The number of items that were never administered in the operational testing when the full pool

of 480 items was employed was recorded. For the design considered in this study, 48 items were never

used. The characteristics of the unused items were examined and compared with those of the used items

having high, moderate, and low observed exposure rates. Table 3 reports the summary statistics of the

observed exposure rates for these three groups of items. The average observed exposure rates of the

high, moderate and low exposure groups were .13, .06 and .01, respectively. The maximum observed

exposure rate was controlled to be as low as the desired rate of .20 in the high exposure group.
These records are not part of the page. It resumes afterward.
(** X16. Qwen3ForCausalLMEagle3.forward on a model with the sdpa
    backend, a rope type whose frequencies stay as constructed and an
    activation that works entry by entry returns a tensor of shape
    (B, N, hidden_size) for every
    ttt_length, when the hidden states have the width fc reads, the
    input embedding has width hidden_size, the sequence is not empty
    and the prepared mask broadcasts to the attention weights.  With
    ttt_length = 1 no state changes; otherwise one cache is added, which
    holds one key and one value. *)
Theorem forward_returns_hidden_shape (config : Qwen3Config F)
    (w : ModelInit F) (self : Qwen3ForCausalLMEagle3 F) (a : Qwen3Attention F)
    (hidden_states inputs_embeds : T3 F) (attention_mask : option (T2 bool))
    (ttt_length : Z) (B N : nat) (m : T4 (score F)) (h : world) :
  Qwen3ForCausalLMEagle3_init config "sdpa" w = Ok self ->
  self_attn (midlayer self) = StandardAttention a ->
  static_rope (rotary_emb a) = true ->
  entrywise (act_fn (mlp (midlayer self))) ->
  num_attention_heads config mod num_key_value_heads config = 0 ->
  head_dim a = 2 * len1 (inv_freq (rotary_emb a)) ->
  shape3 hidden_states = (B, N, in_features (fc self)) ->
  shape3 inputs_embeds = (B, N, hidden_size config) ->
  N <> 0 ->
  prepare_decoder_attention_mask
    (match attention_mask with
     | Some given => given
     | None => mkT2 B N (fun _ _ => true)
     end) hidden_states B N 0 = Ok (AdditiveMask m) ->
  broadcasts_to (dim4_0 m) B ->
  broadcasts_to (dim4_1 m) (num_attention_heads config) ->
  broadcasts_to (dim4_2 m) N ->
  broadcasts_to (dim4_3 m) N ->
  exists out h',
    Qwen3ForCausalLMEagle3_forward self hidden_states inputs_embeds
      attention_mask ttt_length h = (Ok out, h')
    /\ shape3 out = (B, N, hidden_size config)
    /\ (ttt_length = 1%Z -> h' = h)
    /\ (ttt_length <> 1%Z ->
        exists k v,
          h' = mkWorld (caches h ++ [([k], [v])]) (paged h)).
Proof.
  intros Hinit Hattn _ Hact Hmod Hrope Hh He HN Hmask Hm0 Hm1 Hm2 Hm3.
  destruct (model_init_inv config "sdpa" w self Hinit)
    as (layer & Hlayer & Hself).
  assert (Hmid : midlayer self = layer) by (subst self; reflexivity).
  rewrite Hmid in Hact.
  assert (Hnorm : norm self
                  = Qwen3RMSNorm_init (hidden_size config)
                      (rms_norm_eps config)) by (subst self; reflexivity).
  assert (Hfc : out_features (fc self) = hidden_size config).
  { subst self. cbn [fc]. destruct (target_hidden_size config); reflexivity. }
  rewrite Hmid in Hattn.
  assert (Ed : dim3_0 hidden_states = B /\ dim3_1 hidden_states = N
               /\ dim3_2 hidden_states = in_features (fc self)).
  { unfold shape3 in Hh. injection Hh as -> -> ->. auto. }
  destruct Ed as (E0 & E1 & E2).
  destruct (linear_forward_shape (fc self) hidden_states E2)
    as (hs & Hhs & Hhss & _).
  rewrite E0, E1, Hfc in Hhss.
  unfold Qwen3ForCausalLMEagle3_forward. rewrite E0, E1, Hmid, Hnorm.
  assert (Hfinal : forall out0 : T3 F,
            shape3 out0 = (B, N, hidden_size config) ->
            exists out,
              Qwen3RMSNorm_forward3
                (Qwen3RMSNorm_init (hidden_size config) (rms_norm_eps config))
                out0 = Ok out
              /\ shape3 out = (B, N, hidden_size config)).
  { intros out0 Ho.
    destruct (rms_norm3_same_width
                (Qwen3RMSNorm_init (hidden_size config) (rms_norm_eps config))
                out0) as (out & Hout & Hs & _).
    { cbn. unfold shape3 in Ho. congruence. }
    exists out. split; [exact Hout | congruence]. }
  assert (Hguard : (N =? 0) = false) by (apply Nat.eqb_neq; exact HN).
  unfold make_cache_hidden.
  destruct (Z.eqb_spec ttt_length 1) as [Httt | Httt].
  - rewrite (bindM_ok _ _ h h None) by reflexivity.
    rewrite Hguard. cbn [negb guard]. rewrite bindM_lift_ok.
    rewrite Hmask, bindM_lift_ok, Hhs, bindM_lift_ok.
    destruct (decoder_layer_returns config (init_layer w) layer a
                inputs_embeds hs B N (AdditiveMask m)
                (mkT2 1 N (fun _ t => Z.of_nat t)) None h Hlayer Hattn Hact
                Hmod Hrope He Hhss eq_refl (or_intror eq_refl)
                (ex_intro _ m eq_refl) Hm0 Hm1 Hm2 Hm3 I)
      as (out0 & h' & Hrun & Hs & ->).
    destruct (Hfinal out0 Hs) as (out & Hout & Houts).
    exists out, h. erewrite bindM_ok by exact Hrun.
    unfold liftM. rewrite Hout.
    split; [reflexivity |]. split; [exact Houts |].
    split; [reflexivity | intros; contradiction].
  - rewrite (bindM_ok _ _ h
               (mkWorld (caches h ++ [([], [])]) (paged h))
               (Some (length (caches h)))) by reflexivity.
    rewrite Hguard. cbn [negb guard]. rewrite bindM_lift_ok.
    rewrite Hmask, bindM_lift_ok, Hhs, bindM_lift_ok.
    destruct (decoder_layer_returns config (init_layer w) layer a
                inputs_embeds hs B N (AdditiveMask m)
                (mkT2 1 N (fun _ t => Z.of_nat t))
                (Some (length (caches h)))
                (mkWorld (caches h ++ [([], [])]) (paged h))
                Hlayer Hattn Hact Hmod
                Hrope He Hhss eq_refl (or_intror eq_refl)
                (ex_intro _ m eq_refl) Hm0 Hm1 Hm2 Hm3)
      as (out0 & h' & Hrun & Hs & k & v & _ & _ & ->).
    { cbn [caches]. rewrite nth_error_app2 by lia.
      rewrite Nat.sub_diag. reflexivity. }
    destruct (Hfinal out0 Hs) as (out & Hout & Houts).
    exists out. eexists. erewrite bindM_ok by exact Hrun.
    unfold liftM. rewrite Hout.
    split; [reflexivity |]. split; [exact Houts |].
    split; [intros; contradiction |].
    intros _. exists k, v. cbn [caches paged]. rewrite set_nth_last.
    reflexivity.
Qed.

(** X17. backbone on a model with the sdpa backend, a rope type whose
    frequencies stay as constructed and an activation that works entry
    by entry, given an empty cache, returns a tensor of shape
    (B, N, hidden_size) and leaves in the cache exactly one key and one
    value, of sequence length N. *)
Theorem backbone_fills_an_empty_cache (config : Qwen3Config F)
    (w : ModelInit F) (self : Qwen3ForCausalLMEagle3 F) (a : Qwen3Attention F)
    (input_embeds hidden_states : T3 F) (B N : nat) (m : T4 (score F))
    (p : T2 Z) (l : loc) (h : world) :
  Qwen3ForCausalLMEagle3_init config "sdpa" w = Ok self ->
  self_attn (midlayer self) = StandardAttention a ->
  static_rope (rotary_emb a) = true ->
  entrywise (act_fn (mlp (midlayer self))) ->
  num_attention_heads config mod num_key_value_heads config = 0 ->
  head_dim a = 2 * len1 (inv_freq (rotary_emb a)) ->
  shape3 input_embeds = (B, N, hidden_size config) ->
  shape3 hidden_states = (B, N, hidden_size config) ->
  cols2 p = N ->
  broadcasts_to (rows2 p) B ->
  broadcasts_to (dim4_0 m) B ->
  broadcasts_to (dim4_1 m) (num_attention_heads config) ->
  broadcasts_to (dim4_2 m) N ->
  broadcasts_to (dim4_3 m) N ->
  nth_error (caches h) l = Some ([], []) ->
  exists out k v,
    backbone self input_embeds hidden_states (Some l)
      (Some (AdditiveMask m)) (Some p) None h
    = (Ok out, mkWorld (set_nth (caches h) l ([k], [v])) (paged h))
    /\ shape3 out = (B, N, hidden_size config)
    /\ dim4_2 k = N /\ dim4_2 v = N.
Proof.
  intros Hinit Hattn _ Hact Hmod Hrope He Hh Hcols Hrows Hm0 Hm1 Hm2 Hm3 Hl.
  destruct (model_init_inv config "sdpa" w self Hinit)
    as (layer & Hlayer & Hself).
  assert (Hmid : midlayer self = layer) by (subst self; reflexivity).
  rewrite Hmid in Hattn, Hact. unfold backbone. rewrite Hmid.
  destruct (decoder_layer_returns config (init_layer w) layer a
              input_embeds hidden_states B N (AdditiveMask m) p (Some l) h
              Hlayer Hattn Hact Hmod Hrope He Hh Hcols Hrows
              (ex_intro _ m eq_refl) Hm0 Hm1 Hm2 Hm3 Hl)
    as (out & h' & Hrun & Hs & k & v & Hk & Hv & ->).
  exists out, k, v. auto.
Qed.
With Respect to the Item Parameters

Table 4 contains the summary statistics of the three item parameters for the various exposure

groups. For the full pool, the mean and SD of the a parameters were 1.01 and .33, the mean and SD of

the bs were .15 and 1.08, and the mean and SD of the cs were .18 and .08. As expected due to the

maximum item information selection, the average value of the a parameters was the largest in the high

14 exposure group and the values decreased for less often exposed groups. The unused items had the

lowest average of the a parameters. In terms of the b parameters, the high exposure items were those of

average item difficulty, the moderate exposure items were those slightly more difficult and the low

exposure items were those even more difficult. The unused items tended to be the easy ones. For the c

parameters, the highest exposure items were associated with the lowest average guessing value while the

unused items had the highest guessing value on average.
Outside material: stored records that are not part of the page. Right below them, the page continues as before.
(** * Log-linear model training (opt.py): shallow embedding and properties

    Python objects with mutable fields become records threaded through a
    state-and-exception monad; insertion-ordered Python dicts become
    association lists, the lookup caches of the indicator model become
    finite maps.

    The arithmetic is read twice.  The first reading computes with exact
    real numbers: numpy arrays of floats become lists of reals, [np.exp]
    and [np.log] become [exp] and [ln].  It describes the program wherever
    no intermediate result leaves the range of a double, and carries the
    statements about the structure of the computation (which sums are
    formed, what is looked up, what is raised by a lookup).  The second
    reading, [Float64], follows the same code with the range effects of
    double precision: overflow to an infinity, underflow to zero,
    infinities and NaN.  It carries the statements about the range of the
    probabilities and about the branch of [loglikelihood] that a zero
    probability takes. *)

From Stdlib Require Import Reals Lra Lia ZArith.
From stdpp Require Import base list gmap strings.

Local Open Scope string_scope.
Local Open Scope list_scope.

(** ** Data *)

Definition Token := string.
Definition RHS := list Token.          (* a tuple of tokens *)
Abbreviation vec := (list R).          (* a one-dimensional numpy array *)

#[global] Instance R_eq_dec : EqDecision R := Req_dec_T.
With Respect to the Item Information Values

Table 5 displays the descriptive statistics of the item information values at each theta level for

the three exposure groups and the unused items. It can be detected that the maximum information

values for the various ability levels appeared in different exposure groups. For the middle part of the

ability scale (the theta points between -1.2 and .80), the maximum information values were observed in

the high exposure group, where the average information values were higher than those for the other

groups as well. For the slightly lower and upper parts (the theta points of -2.0 and -1.6, and of 1.2 and

1.6, respectively), the maximum information values were seen in the moderate exposure group, for

which the average information values were the highest among the various groups. As for the very high

and low ends of the scale, the maximum information values existed in the low exposure group. For the

unused items, the item information values were low in general, although the average information values

for some ability levels at the low end were the highest among the various groups.
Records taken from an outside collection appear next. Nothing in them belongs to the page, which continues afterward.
(** * A shallow embedding of the key-value server (buffer.cpp, server.cpp)

    The ring buffer of [buffer.cpp] and the command dispatcher, the codec,
    the TTL timers and the append-only log of [server.cpp] are embedded as
    executable Rocq functions; the properties of the specification are
    proved about them below.

    Conventions.
    - A byte is an [ascii]; a [std::string] is a [string]; raw memory is a
      total function from physical index to byte.  [memcpy] is a functional
      update of that function; it does not check array bounds.
    - [size_t] values are integers of [Z].  Sums and products of sizes of
      live objects stay far below 2^64 and are written without reduction;
      a difference wraps around explicitly ([size_sub]), and so do the
      casts to [uint32_t] and [uint64_t].
    - Multi-byte integers are copied to and from memory in host order; the
      host is taken to be little-endian.
    - The clock, the result of [write(2)] and the success of the file
      system calls are inputs ([Env]). *)

From Stdlib Require Import ZArith Lia List Ascii String Bool.
From Stdlib Require Import OrderedTypeEx Sorting.Sorted.
From stdpp Require Import base numbers list strings gmap.

Local Open Scope Z_scope.

(** ** Machine integers and their memory representation *)

Definition size_max : Z := 2 ^ 64 - 1.

(** [a - b] on [size_t]: wraps modulo 2^64 below zero. *)
Definition size_sub (a b : Z) : Z :=
  if a <? b then a - b + 2 ^ 64 else a - b.

Definition u32 (z : Z) : Z := z mod 2 ^ 32.
Definition u64 (z : Z) : Z := z mod 2 ^ 64.

(** [(int64_t)z] for an unsigned 64-bit [z]. *)
Definition i64 (z : Z) : Z :=
  let r := z mod 2 ^ 64 in if r <? 2 ^ 63 then r else r - 2 ^ 64.

Definition byte_of_Z (z : Z) : ascii := ascii_of_N (Z.to_N (z mod 256)).
Definition Z_of_byte (a : ascii) : Z := Z.of_N (N_of_ascii a).

(** The [n] bytes of an integer object, least significant first. *)
Fixpoint le_bytes (n : nat) (z : Z) : list ascii :=
  match n with
  | O => []
  | S n' => byte_of_Z z :: le_bytes n' (z / 256)
  end.

Fixpoint le_decode (bs : list ascii) : Z :=
  match bs with
  | [] => 0
  | b :: bs' => Z_of_byte b + 256 * le_decode bs'
  end.

Definition bytes_of (s : string) : list ascii := list_ascii_of_string s.
Definition str_of (bs : list ascii) : string := string_of_list_ascii bs.
Definition strlen (s : string) : Z := Z.of_nat (String.length s).

(** ** Raw memory *)

Definition memory := Z -> ascii.

(** [new uint8_t[n]]: the content is indeterminate; the model fills it
    with a fixed byte, which no theorem relies on. *)
Definition uninit : memory := fun _ => zero.

Definition of_list (l : list ascii) : memory :=
  fun i => if i <? 0 then zero else nth (Z.to_nat i) l zero.

(** [memcpy(dst + d, src + s, n)]. *)
Definition memcpy (dst : memory) (d : Z) (src : memory) (s : Z) (n : Z) : memory :=
  fun i => if (d <=? i) && (i <? d + n) then src (s + (i - d)) else dst i.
With Respect to the Exposure Control Parameters

The descriptive statistics of the exposure control parameters are shown in Table 6 by ability level

and exposure group. The results based on the item information and exposure control parameters were

closely related, since the exposure control parameters were derived by the algorithm of the SLC

procedure based on the maximum item information criterion for item selection. For the high exposure

group, the average exposure control parameters were lower at the middle part of the ability scale than at

both ends, indicating that items appropriate for the middle were being controlled for their exposure to a

greater extent. Thus, the high exposure group contained items more appropriate for the middle than the

two ends. Also, the average exposure control parameters were slightly higher at the upper than the

lower end. For the moderate exposure group, the exposure control parameters at the upper end were

somewhat lower than those in the high exposure group. This might be explained by the fact that items

in the high exposure group were mostly appropriate for the middle part of the ability scale, but were in

general not as appropriate for the upper end as those in the moderate exposure group. For the low

exposure group, there existed items associated with lower exposure control parameters at the very high

end than the moderate or high exposure group. The low exposure group contained some items

especially appropriate for the very high end of the ability continuum. However, the fact is that except

15 for these few ability levels, items at all ability levels were associated with relatively high exposure

control parameters. Most items in this low exposure group were not likely to be selected. Most items

were not being administered, so the average exposure rate was still low.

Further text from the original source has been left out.